Tambahkan 5g baking powder. (Omong-omong, baking powder yang diberikan ibu saya ternyata sudah kedaluwarsa…)
Tambahkan 2g garam.
Tambahkan 5g gula kemudian campur dengan baik.
Masukkan 60g mentega yang telah dipotong kecil-kecil agar mudah dicampur. Pada tahap ini, jangan melelehkan mentega!
Baurkan mentega dengan tangan sampai bercampur dan menjadi berbutir.
Tambahkan 120g susu. (Saya pernah tanpa sengaja menambahkan 140g, tetapi itu tidak terlalu memengaruhi, hanya membuat adonan sedikit lebih lembut).
Bentuk adonan. Menguleni terlalu lama akan membantu menyebar mentega secara merata.
Mentega sengaja dibiarkan berbentuk butiran agar menciptakan rongga udara saat dipanggang.
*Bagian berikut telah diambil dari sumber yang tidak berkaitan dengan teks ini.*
Lemma extract_keys_ok r buf base k : forall i keys, length buf = 64%nat -> length keys = 16%nat -> 0 <= base <= 8 -> 0 <= k_off (i_keys r) <= 512 -> k_size (i_keys r) = 8 ->
  0 <= i -> i + Z.of_nat k <= 16 -> base + k_off (i_keys r) + (i + Z.of_nat k) * 8 <= 512 ->
  exists keys', extract_keys k i buf base r keys = Some keys' /\ length keys' = 16%nat.
Proof.
  induction k as [|k IH]; intros i keys Hb Hl Hba Ho Hs Hi Hk Hin; [by exists keys|]. cbn [extract_keys]. rewrite Hs, u16_small by lia.
  destruct (get_bits_ok buf (base + k_off (i_keys r) + i * 8) (Z.to_nat 8) 0 0) as [v Ev]; [lia..|]. unfold hid_get_bits. rewrite Ev. cbn [mbind option_bind].
  rewrite lset_in by lia. cbn [mbind option_bind]. apply IH; try done; try lia. by rewrite length_insert.
Qed.
Lemma extract_ok d actual stack : dev_shape d -> report_proto d = true -> length stack = 16%nat -> 0 <= actual <= 64 ->
  exists x, kbd_report_extract d actual stack = Some x /\ forall m keys n, x = Some (m, keys, n) -> length keys = 16%nat /\ 0 <= n <= 16.
Proof.
  intros [Hb _ _ _ _ Hf _] Hp Hst Ha. destruct (Hf Hp) as [[Hmo Hmc] [Hko Hkc] _ _ _ _]. unfold kbd_report_extract.
  destruct (negb (k_has (i_keys (report d)))); cbn [orb]; [by eexists|]. destruct (Z.eqb_spec (k_size (i_keys (report d))) 8) as [Hs|]; cbn [negb]; [|by eexists].
  destruct (lget_in (buf d) 0 ltac:(lia)) as [b0 ->]. cbn [mbind option_bind]. case_match; [by eexists|].
  set (base := if negb (report_id (report d) =? 0) then 8 else 0). assert (Hba : 0 <= base <= 8) by (unfold base; by destruct (negb _)). clearbody base.
  rewrite Hs, (u16_small (k_off _ + _)), (u16_small (b_off _ + _)) by lia. case_match eqn:Et; [by eexists|]. apply Z.ltb_ge in Et.
  assert (Hneed : base + (k_off (i_keys (report d)) + k_count (i_keys (report d)) * 8) <= 512 /\ base + (b_off (i_mods (report d)) + b_count (i_mods (report d))) <= 512) by (revert Et; case_match eqn:Ex; rewrite ?Z.ltb_lt, ?Z.ltb_ge in Ex; lia).
  unfold HID_KBD_MAX_KEYS. set (count := if 16 <? k_count (i_keys (report d)) then 16 else k_count (i_keys (report d))).
  assert (Hc : 0 <= count <= 16 /\ count <= k_count (i_keys (report d))) by (unfold count; destruct (Z.ltb_spec 16 (k_count (i_keys (report d)))); lia). clearbody count.
  destruct (extract_keys_ok (report d) (buf d) base (Z.to_nat count) 0 stack) as (keys & -> & Hlk); try done; try lia. cbn [mbind option_bind].
  assert (Hm : exists m, (if b_has (i_mods (report d)) then v ← hid_get_bits (buf d) (u16 (base + b_off (i_mods (report d)))) (if 8 <? b_count (i_mods (report d)) then 8 else b_count (i_mods (report d))); Some (u8 v) else Some 0) = Some m).
  { destruct (b_has (i_mods (report d))); [|by eexists]. rewrite (proj2 (Z.ltb_ge 8 _)) by lia. rewrite u16_small by lia. unfold hid_get_bits.
    destruct (get_bits_ok (buf d) (base + b_off (i_mods (report d))) (Z.to_nat (b_count (i_mods (report d)))) 0 0) as [v ->]; [lia..|]. by eexists. }
  destruct Hm as [m ->]. eexists. split; [done|]. intros m' keys' n [= <- <- <-]. split; [done|lia].
Qed.
Lemma process_report_ok i d s actual stack : kbds s !! i = Some d -> dev_shape d -> report_proto d = true -> length stack = 16%nat -> 0 <= actual <= 64 ->
  exists x, kbd_report_extract d actual stack = Some x /\ (forall m keys n, x = Some (m, keys, n) -> length keys = 16%nat /\ 0 <= n <= 16) /\
  wp False (process_report_report inject (Z.of_nat i) actual stack) (fun _ s' => processed i d (report_step d x) s s') s.
Proof.
  intros Hd Hs Hp Hst Ha. destruct (extract_ok d actual stack Hs Hp Hst Ha) as (x & Ex & Hx). exists x. split_and!; [done|done|]. destruct Hs as [_ _ _ Hpk Hpc _ Hrp].
  unfold process_report_report, report_step. apply wp_bind. eapply wp_getd; [rewrite lget_lookup, Nat2Z.id by lia; exact Hd|]. apply wp_bind. rewrite Ex. apply wp_lift_some.
  destruct x as [[[m keys] n]|]; [|by apply wp_ret, processed_none]. destruct (Hx m keys n eq_refl) as [Hlk Hn]. clear Hx Ex.
  pose proof (near_refl i s d Hd Hrp) as Hn0. apply wp_bind. eapply send_mods_ok; [exact Hn0|]. intros s1 H1 E1. apply wp_bind.
  set (P := take (Z.to_nat (prev_keys_count (prev d))) (prev_keys (prev d))). assert (HP : length P = Z.to_nat (prev_keys_count (prev d))) by (unfold P; rewrite length_take; lia).
  set (R := take (Z.to_nat n) keys). assert (HR : length R = Z.to_nat n) by (unfold R; rewrite length_take; lia).
  assert (Hat : forall (l : list Z) k j x, take k l !! j = Some x -> lget l (0 + Z.of_nat j) = Some x).
  { intros l k j x Hj. apply lookup_take_Some in Hj as [Hj _]. rewrite lget_lookup by lia. by replace (Z.to_nat (0 + Z.of_nat j)) with j by lia. }
  eapply (release_ok i s d _ _ _ P R Hd); [| | |exact H1|lia|].
  { intros s' Hs'. rewrite HP, Z2Nat.id by lia. destruct (near_dev _ _ _ _ Hs' Hd) as (r & _ & Hd1). unfold getd. unfold bind at 1 2, get. rewrite lget_lookup, Nat2Z.id, Hd1 by lia. done. }
  { intros j k s' Hk Hs'. apply (read_near i s s' d (fun d => lget (prev_keys (prev d)) (0 + Z.of_nat j))); [done|done|]. intros r. by eapply Hat. }
  { intros k s' Hk Hs'. rewrite key_present_ok by lia. done. }
  intros s2 H2 E2. apply wp_bind. eapply (press_ok i s _ _ _ R P); [| | |exact H2|lia|done|].
  { intros s' _. rewrite HR, Z2Nat.id by lia. done. }
  { intros j k s' Hk Hs'. by rewrite (Hat _ _ _ _ Hk). }
  { intros k s' Hk Hs'. apply (read_near i s s' d (fun d => kbd_key_present (prev_keys (prev d)) (prev_keys_count (prev d)) k)); [done|done|]. intros r. cbn [set_rpt prev]. by rewrite key_present_ok by lia. }
  intros new s3 H3 E3 Hnew. apply wp_bind. eapply (set_repeat_ok i s d new _ (fun k => bool_decide (k ∈ R))); [done|done| |done|].
  { intros k s' Hs'. by rewrite key_present_ok by lia. }
  intros s4 H4 E4. apply wp_bind. rewrite slice_in by lia. apply wp_lift_some, wp_bind. cbn [Z.to_nat drop]. rewrite drop_0. fold R. rewrite splice_front by (rewrite length_replicate; lia). apply wp_lift_some.
  eapply wp_mono; [apply (near_processed i d s s4 _ (diff_codes (prev_mod (prev d)) m P R)); [done|done|]|].
  - rewrite E4, E3, E2, E1. unfold diff_codes. by rewrite !app_assoc.
  - intros _ s5 (r5 & _ & H5). cbn [set_rpt prev] in H5. rewrite HR in H5. exact H5.
Qed.
End world.
Arguments Watch : clear implicits.
Arguments UsbWorld {E HC WA} inject set_ignore.
End UsbKbdSafe.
Siapkan 30g cranberry kering atau kacang-kacangan lainnya. Kali ini saya membuat rasa cranberry dan rasa wijen+chia seed.
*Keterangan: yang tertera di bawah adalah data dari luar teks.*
(** ** Adding a keyboard *)

Lemma kbd_elem_same it u o i : let i' := kbd_elem it u o i in used i' = used i /\ report_id i' = report_id i /\ bit_off i' = bit_off i /\ report_bits i' = report_bits i.
Proof. unfold kbd_elem. by repeat case_match. Qed.
Lemma kbd_elem_ok it u o i : 0 <= it_off it <= 512 -> is_u8 (it_size it) -> is_u8 (it_count it) -> 0 <= o < 65536 ->
  (it_size it <= 16 -> o <= 512) -> fields_ok i -> fields_ok (kbd_elem it u o i).
Proof.
  intros Ho Hs Hc Hr Ho' []. unfold is_u8 in *. unfold kbd_elem. repeat case_match; try (by constructor);
    repeat match goal with Hb : _ && _ = true |- _ => apply andb_prop in Hb as [? ?] end; rewrite ?Z.eqb_eq, ?Z.ltb_lt, ?Z.ltb_ge in *;
    constructor; cbn; try done; lia.
Qed.
Lemma put_idle i f s d Q : inv s -> kbds s !! i = Some d -> active d = false -> dev_shape (f d) -> active (f d) = false ->
  (forall s', inv s' -> env s' = env s -> kbds s' !! i = Some (f d) -> Q tt s') -> wp False (putd (Z.of_nat i) f) Q s.
Proof.
  intros [Hok Ht] Hd Ha Hs Ha' HQ. pose proof (lookup_lt_Some _ _ _ Hd) as Hlt. eapply wp_putd; [rewrite lget_lookup, Nat2Z.id by lia; exact Hd|]. rewrite Nat2Z.id.
  pose proof (ok_replace s i d (f d) (env s) Hok Hd Hs ltac:(done) ltac:(congruence)) as H'. rewrite Ha, Ha', Z.sub_0_r, Z.add_0_r in H'.
  apply HQ; [split; [done|]|done|by apply list_lookup_insert_eq]. unfold tuned in *. cbn [env kbds]. rewrite Ht, insert_take_drop by done. rewrite <-(take_drop_middle _ _ _ Hd) at 1. rewrite !existsb_app. cbn [existsb]. by rewrite Ha, Ha'.
Qed.
Lemma control_ok at_ ep0 setup data s Q : inv s -> Forall is_u8 data ->
  (forall r e, inv (UsbKbd (kbds s) (kbd_count s) e) -> length (snd r) = length data -> Forall is_u8 (snd r) -> Q r (UsbKbd (kbds s) (kbd_count s) e)) ->
  wp False (usb_control at_ ep0 setup data) Q s.
Proof.
  intros Hi Hu HQ. unfold usb_control. case_match; [|eapply calm_inv; [done|by apply control_law|]; intros r e H1 _ [? ?]; by apply HQ].
  apply wp_ret. specialize (HQ (false, data) (env s)). destruct s. by apply HQ.
Qed.
(** A keyboard that is being added: in slot i, not active *)
Definition added (i : nat) (idn : ident) s : Prop := inv s /\ exists d, kbds s !! i = Some d /\ id d = idn /\ active d = false /\ dev_shape d /\ (report_proto d = true -> 0 <= buf_len d <= 64).
Lemma choose_report_ok i idn ep0 len garbage s : added i idn s -> (forall d, kbds s !! i = Some d -> report_proto d = false) -> Forall is_u8 garbage -> (0 < len -> Z.of_nat (length garbage) = len) ->
  wp False (choose_report (Z.of_nat i) ep0 len garbage) (fun _ s' => added i idn s') s.
Proof.
  intros Hadd Hnp Hu Hl. unfold choose_report. case_match eqn:Er; [|by apply wp_ret]. apply andb_prop in Er as [El Er]. apply Z.ltb_lt in El. apply Z.leb_le in Er. specialize (Hl El).
  destruct Hadd as (Hinv & d & Hd & Hid & Ha & Hs & Hlen). specialize (Hnp d Hd). apply wp_bind. eapply calm_inv; [done|apply kmalloc_law|]. intros p e H1 _ _.
  case_match; [apply wp_ret; split; [done|]; by exists d|]. eapply (get_inv i _ d); [done|]. apply wp_bind. unfold usb_get_report_desc. apply control_ok; [done|done|].
  intros r e2 H2 Hlr Hur. apply wp_bind.
  assert (Hdone : forall s', added i idn s' -> wp False (on_env (kfree p)) (fun _ s' => added i idn s') s').
  { intros s' (H' & d' & ? & ? & ? & ? & ?). eapply calm_inv; [done|apply kfree_law|]. intros ? e' H'' _ _. split; [done|]. by exists d'. }
  assert (Hstay : added i idn (UsbKbd (kbds s) (kbd_count s) e2)) by (split; [done|]; by exists d).
  destruct (fst r); [|apply wp_ret; by apply Hdone]. apply wp_bind. eapply wp_mono; [unfold kbd_parse_report_desc; apply hid_parse_ok; [apply kbd_elem_same|intros; by apply kbd_elem_ok|done|lia|lia]|].
  intros o s3 [-> Ho]. cbn [kbds kbd_count] in *. destruct o as [info|]; [|apply wp_ret; by apply Hdone]. destruct (Ho info eq_refl) as [[Hb Hm Hrid Hf] _].
  assert (Hq : 0 <= (report_bits info + 7) / 8 < 8193) by (Z.div_mod_to_equations; lia). rewrite (u16_small ((report_bits info + 7) / 8)) by lia.
  case_match eqn:Efit.
  - apply andb_prop in Efit as [Efit E64]. apply andb_prop in Efit as [E0 _]. apply Z.ltb_lt in E0. apply Z.leb_le in E64.
    assert (H512 : report_bits info <= 512) by (revert E64; case_match; intros E64; rewrite ?u16_small in E64 by lia; Z.div_mod_to_equations; lia).
    eapply (put_idle i _ _ d); [done|done|done| |done|].
    + destruct Hs. constructor; try done. intros _. by apply Hf.
    + intros s4 H4 _ Hd4. apply Hdone. split; [done|]. eexists. split_and!; [exact Hd4|done|done| |cbn; lia]. destruct Hs. constructor; try done. intros _. by apply Hf.
  - eapply (put_idle i _ _ d); [done|done|done|destruct Hs; constructor; try done; cbn; congruence|done|]. intros s4 H4 _ Hd4. apply Hdone. split; [done|].
    eexists. split_and!; [exact Hd4|done|done| |cbn; congruence]. destruct Hs; constructor; try done; cbn; congruence.
Qed.
Lemma clamp_len_ok m : 0 <= clamp_len m <= 64.
Proof. unfold clamp_len. bdestr; lia. Qed.
Lemma find_free_ok s : inv s -> exists r, hid_boot_kbd_find_free_slot s = Ok (r, s) /\ (r = -1 \/ exists i d, r = Z.of_nat i /\ kbds s !! i = Some d /\ active d = false).
Proof.
  intros _. unfold hid_boot_kbd_find_free_slot, bind, get. eexists. split; [done|]. destruct (list_find _ _) as [[i d]|] eqn:Ef; [|by left]. right.
  apply list_find_Some in Ef as (Hd & Ha & _). by exists i, d.
Qed.
Lemma add_device_ok at_ ep0 iface ep mps interval len garbage s : inv s -> Forall is_u8 garbage -> (0 < len -> Z.of_nat (length garbage) = len) ->
  wp False (hid_boot_kbd_add_device set_ignore at_ ep0 iface ep mps interval len garbage) (fun _ s' => inv s') s.
Proof.
  intros Hinv Hu Hl. unfold hid_boot_kbd_add_device. case_match eqn:Ek0; [by apply wp_ret|]. case_match eqn:Ek1; [by apply wp_ret|]. apply wp_bind. destruct (find_free_ok s Hinv) as (r & Er & Hr).
  eapply wp_ok; [exact Er|]. destruct Hr as [->|(i & d & -> & Hd & Ha)]; [by apply wp_ret|]. rewrite (proj2 (Z.ltb_ge _ _)) by lia. apply wp_bind.
  set (m := if negb (mps =? 0) then mps else 8). eapply (wp_mono _ _ (fun _ s1 => inv s1 /\ kbds s1 = kbds s)).
  { case_match; [|by apply wp_ret]. eapply calm_inv; [done|apply configure_law|]. done. }
  intros c s1 [H1 Hk1]. case_match eqn:Ek2; [by apply wp_ret|]. apply wp_bind. eapply (put_idle i _ s1 d); [done|by rewrite Hk1|done|apply shape0; try done; by apply Forall_replicate|done|].
  intros s2 H2 _ Hd2. apply wp_bind. eapply wp_mono; [apply (choose_report_ok i (Ident at_ iface (Z.land ep 0x0F) m interval) ep0 len); [| |done|done]|].
  { split; [done|]. eexists. split_and!; [exact Hd2|done|done| |done]. apply shape0; try done. by apply Forall_replicate. }
  { intros d' Hd'. rewrite Hd2 in Hd'. by injection Hd' as <-. }
  intros ? s3 (H3 & d3 & Hd3 & Hid3 & Ha3 & Hs3 & Hlen3). apply (get_inv i s3 d3); [done|]. apply wp_bind.
  eapply (wp_mono _ _ (fun _ s4 => inv s4 /\ exists d4, kbds s4 !! i = Some d4 /\ active d4 = false /\ dev_shape d4 /\ 0 <= buf_len d4 <= 64)).
  { destruct (report_proto d3) eqn:Ep; cbn [negb]; [apply wp_ret; split; [done|]; exists d3; split_and!; try done; by apply Hlen3|].
    assert (Hs4 : dev_shape (set_report false (report d3) (clamp_len m) d3)) by (destruct Hs3; by constructor).
    eapply (put_idle i _ s3 d3); [done|done|done|exact Hs4|done|]. intros s4 H4 _ Hd4. split; [done|]. eexists. split_and!; [exact Hd4|done|exact Hs4|apply clamp_len_ok..]. }
  intros ? s4 (H4 & d4 & Hd4 & Ha4 & Hs4 & Hlen4).
  assert (Hctl : forall {A} at_ ep0 setup (k : bool * list Z -> K A) s Q, inv s -> kbds s !! i = Some d4 ->
    (forall r s', inv s' -> kbds s' !! i = Some d4 -> wp False (k r) Q s') -> wp False (r <- usb_control at_ ep0 setup [];; k r) Q s).
  { intros A at1 ep1 setup k s5 Q H5 Hd5 HQ. apply wp_bind. apply control_ok; [done|done|]. intros r e He _ _. by apply HQ. }
  apply wp_bind. unfold hid_set_idle. apply Hctl; [done|done|]. intros ? s5 H5 Hd5. apply wp_ret, wp_bind. unfold hid_set_protocol. apply Hctl; [done|done|]. intros ? s6 H6 Hd6. apply wp_ret.
  apply (get_inv i s6 d4); [done|]. apply wp_bind.
  eapply (wp_mono _ _ (fun ok s7 => kbds s7 = kbds s6 /\ kbd_count s7 = kbd_count s6 /\ ignored (env s7) = ignored (env s6) /\
    (forall y, y <> KbdIn (Z.of_nat i) -> armed (env s7) y = armed (env s6) y) /\ (ok = true -> armed (env s7) (KbdIn (Z.of_nat i)) = Some (buf_len d4)))).
  { case_match; [|apply wp_ret; by split_and!]. eapply wp_kbd_hc; [apply init_law|]. intros ok e [[Ho _ Hg] Harm]. by split_and!. }
  intros ok s7 (Hk7 & Hc7 & Hg7 & Ho7 & Harm7). pose proof H6 as [Hok6 Ht6]. destruct ok; cbn [negb].
  - apply wp_bind. eapply wp_calm; [apply tick_law|]. intros t e Hq _. apply wp_bind. eapply (wp_putd _ _ _ _ d4); [rewrite lget_lookup, Nat2Z.id by lia; cbn [kbds]; by rewrite Hk7|]. cbn [kbds kbd_count env].
    apply wp_bind, wp_modify. cbn [kbds kbd_count env]. rewrite Nat2Z.id, Hk7, Hc7. set (d8 := set_tick t (set_active true d4)).
    assert (Hs8 : dev_shape d8) by (destruct Hs4; by constructor).
    pose proof (ok_replace s6 i d4 d8 e Hok6 Hd6 Hs8) as Hok8. rewrite Ha4 in Hok8. cbn [active d8 set_tick set_active] in Hok8. rewrite Z.sub_0_r in Hok8.
    apply wp_bind. eapply wp_mono; [apply refresh_ok, Hok8|].
    + intros y Hy. by rewrite (q_armed _ _ Hq), Ho7.
    + intros _. rewrite (q_armed _ _ Hq), Harm7 by done. done.
    + intros ? s9 [H9 _]. by apply wp_ret.
  - apply wp_bind. eapply (wp_putd _ _ _ _ d4); [rewrite lget_lookup, Nat2Z.id, Hk7 by lia; done|]. apply wp_ret. rewrite Nat2Z.id, Hk7, Hc7.
    pose proof (ok_replace s6 i d4 dev0 (env s7) Hok6 Hd6 shape_dev0 Ho7 ltac:(done)) as Hok8. rewrite Ha4 in Hok8. cbn [active dev0] in Hok8. rewrite Z.sub_0_r, Z.add_0_r in Hok8.
    split; [done|]. unfold tuned in *. cbn [env kbds]. rewrite Hg7, Ht6, insert_take_drop by (by apply lookup_lt_Some in Hd6). rewrite <-(take_drop_middle _ _ _ Hd6) at 1. rewrite !existsb_app. cbn [existsb]. by rewrite Ha4.
Qed.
Campurkan buah kering ke dalam adonan lalu bungkus dengan plastik wrap.
Saya juga memotong cranberry utuh yang telah saya beli sebelum mencampurkannya. Dinginkan adonan di kulkas setidaknya 15 menit agar mudah diolah.
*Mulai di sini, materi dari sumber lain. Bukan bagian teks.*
(* ===== verification/UsbKbdKeys.v ===== *)
(** * USB keyboards: the keys that are down

    keyboard.c sees a keyboard as a stream of scan codes; [follow] reads from such a stream which keys
    are down.  The codes that the driver sends for a sequence of reports say that the keys of the last
    report are down.  Then a controller with one keyboard on which the driver is run. *)
From S2P Require Import Prelude UsbHc HidParse UsbKbd UsbKbdSafe UsbKbdClaims.
From stdpp Require Import gmap.
Local Open Scope Z_scope.

Module UsbKbdKeys.
Import UsbHc HidParse UsbKbd UsbKbdSafe UsbKbdClaims.

(** ** A stream of scan codes *)

(** The prefix that was seen, and the keys that are down *)
Definition follow_step (st : Z * gset (Z * Z)) (c : Z) : Z * gset (Z * Z) :=
  if c =? 0xE0 then (0xE0, snd st)
  else if 0x80 <=? c then (0, snd st ∖ {[(fst st, c - 0x80)]})
  else (0, {[(fst st, c)]} ∪ snd st).
Definition follow_from (st : Z * gset (Z * Z)) (l : list Z) : Z * gset (Z * Z) := fold_left follow_step l st.
Definition follow (l : list Z) : Z * gset (Z * Z) := follow_from (0, ∅) l.
Lemma follow_app st l1 l2 : follow_from st (l1 ++ l2) = follow_from (follow_from st l1) l2.
Proof. apply fold_left_app. Qed.

(** The keys of a report *)
Definition codes (X : list Z) : gset (Z * Z) := list_to_set (omap hid_usage_to_set1 X).
Definition mod_set (l : list (Z * (Z * Z))) (m : Z) : gset (Z * Z) := list_to_set (snd <$> filter (fun bc => Z.testbit m (fst bc) = true) l).
Definition held (m : Z) (X : list Z) : gset (Z * Z) := mod_set mods m ∪ codes X.
Lemma elem_codes c X : c ∈ codes X <-> exists k, k ∈ X /\ hid_usage_to_set1 k = Some c.
Proof. unfold codes. rewrite elem_of_list_to_set, list_elem_of_omap. done. Qed.
Lemma elem_mod_set l m c : c ∈ mod_set l m <-> exists b, (b, c) ∈ l /\ Z.testbit m b = true.
Proof.
  unfold mod_set. rewrite elem_of_list_to_set, list_elem_of_fmap. setoid_rewrite list_elem_of_filter. split.
  - intros ([b c'] & -> & ? & ?). by exists b.
  - intros (b & ? & ?). by exists (b, c).
Qed.

(** ** The tables *)

Definition wire (c : Z * Z) : bool := ((fst c =? 0) || (fst c =? 0xE0)) && (0 <=? snd c) && (snd c <? 128) && negb (snd c =? 0x60).
Lemma assoc_elem l u r : assoc l u = Some r -> (u, r) ∈ l.
Proof. induction l as [|[v c] l IH]; [done|]. cbn [assoc]. destruct (Z.eqb_spec v u) as [->|]; [intros [= ->]; left|]. intros H. right. by apply IH. Qed.
Lemma set1_table k c : hid_usage_to_set1 k = Some c -> wire c = true /\ (c ∉ (snd <$> mods)) /\ 3 < k.
Proof.
  intros Hk. apply assoc_elem in Hk.
  assert (Ht : Forall (fun kc => wire (snd kc) = true /\ (snd kc ∉ (snd <$> mods)) /\ 3 < fst kc) hid_set1_map) by (apply (bool_decide_unpack _); vm_compute; exact I).
  rewrite list.Forall_forall in Ht. exact (Ht (k, c) Hk).
Qed.
(** Only the keys 0x32 and 0x64 share a code. *)
Definition one_iso (l : list Z) : Prop := ~ (0x32 ∈ l /\ 0x64 ∈ l).
#[global] Instance one_iso_dec l : Decision (one_iso l).
Proof. unfold one_iso. apply _. Defined.
Lemma set1_inj k1 k2 c : hid_usage_to_set1 k1 = Some c -> hid_usage_to_set1 k2 = Some c -> k1 = k2 \/ (k1 = 0x32 /\ k2 = 0x64) \/ (k1 = 0x64 /\ k2 = 0x32).
Proof.
  intros H1%assoc_elem H2%assoc_elem.
  assert (Ht : Forall (fun a => Forall (fun b => snd a = snd b -> fst a = fst b \/ (fst a = 0x32 /\ fst b = 0x64) \/ (fst a = 0x64 /\ fst b = 0x32)) hid_set1_map) hid_set1_map)
    by (apply (bool_decide_unpack _); vm_compute; exact I).
  rewrite list.Forall_forall in Ht. specialize (Ht _ H1). rewrite list.Forall_forall in Ht. by apply (Ht _ H2).
Qed.
Lemma mods_wire b c : (b, c) ∈ mods -> wire c = true.
Proof.
  intros H. assert (Ht : Forall (fun bc => wire (snd bc) = true) mods) by (apply (bool_decide_unpack _); vm_compute; exact I). rewrite list.Forall_forall in Ht. by apply (Ht _ H).
Qed.
Lemma mods_nodup : NoDup (snd <$> mods).
Proof. apply (bool_decide_unpack _). vm_compute. exact I. Qed.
Keluarkan adonan dan pipihkan hingga ketebalan sekitar 2cm. Bentuk adonan sebelum memanggang secepat mungkin. Saya menggunakan pemotong berbentuk hati, tetapi bentuk lain juga bisa.
Letakkan scone yang telah dibentuk di atas loyang yang telah diberi kertas roti. Sisakan ruang antara scone agar bisa mengembang.
Panaskan oven pada suhu 175°C menggunakan mode kipas. Untuk oven rumahan biasa, gunakan suhu 180~190°C sesuai kebutuhan. Untuk oven profesional atau built-in, 175°C sudah cukup. Siapkan kuning telur. Saya menggunakan kuning telur pekat untuk warna lebih tajam.
Oleskan kuning telur secara merata di permukaan scone.
Setelah oven cukup panas, masukkan loyang ke rak tengah oven.
Panggang sekitar 25~30 menit. Untuk oven rumahan, mungkin perlu beberapa menit tambahan. Scone akan mengembang, membentuk rongga udara, menghasilkan tepi berlapis, dan permukaannya akan menjadi keemasan.
Setelah matang, biarkan sedikit dingin sebelum dikeluarkan agar tidak hancur. Dinginkan di atas rak atau nikmati langsung saat masih hangat seperti saya. Selamat, scone telah selesai!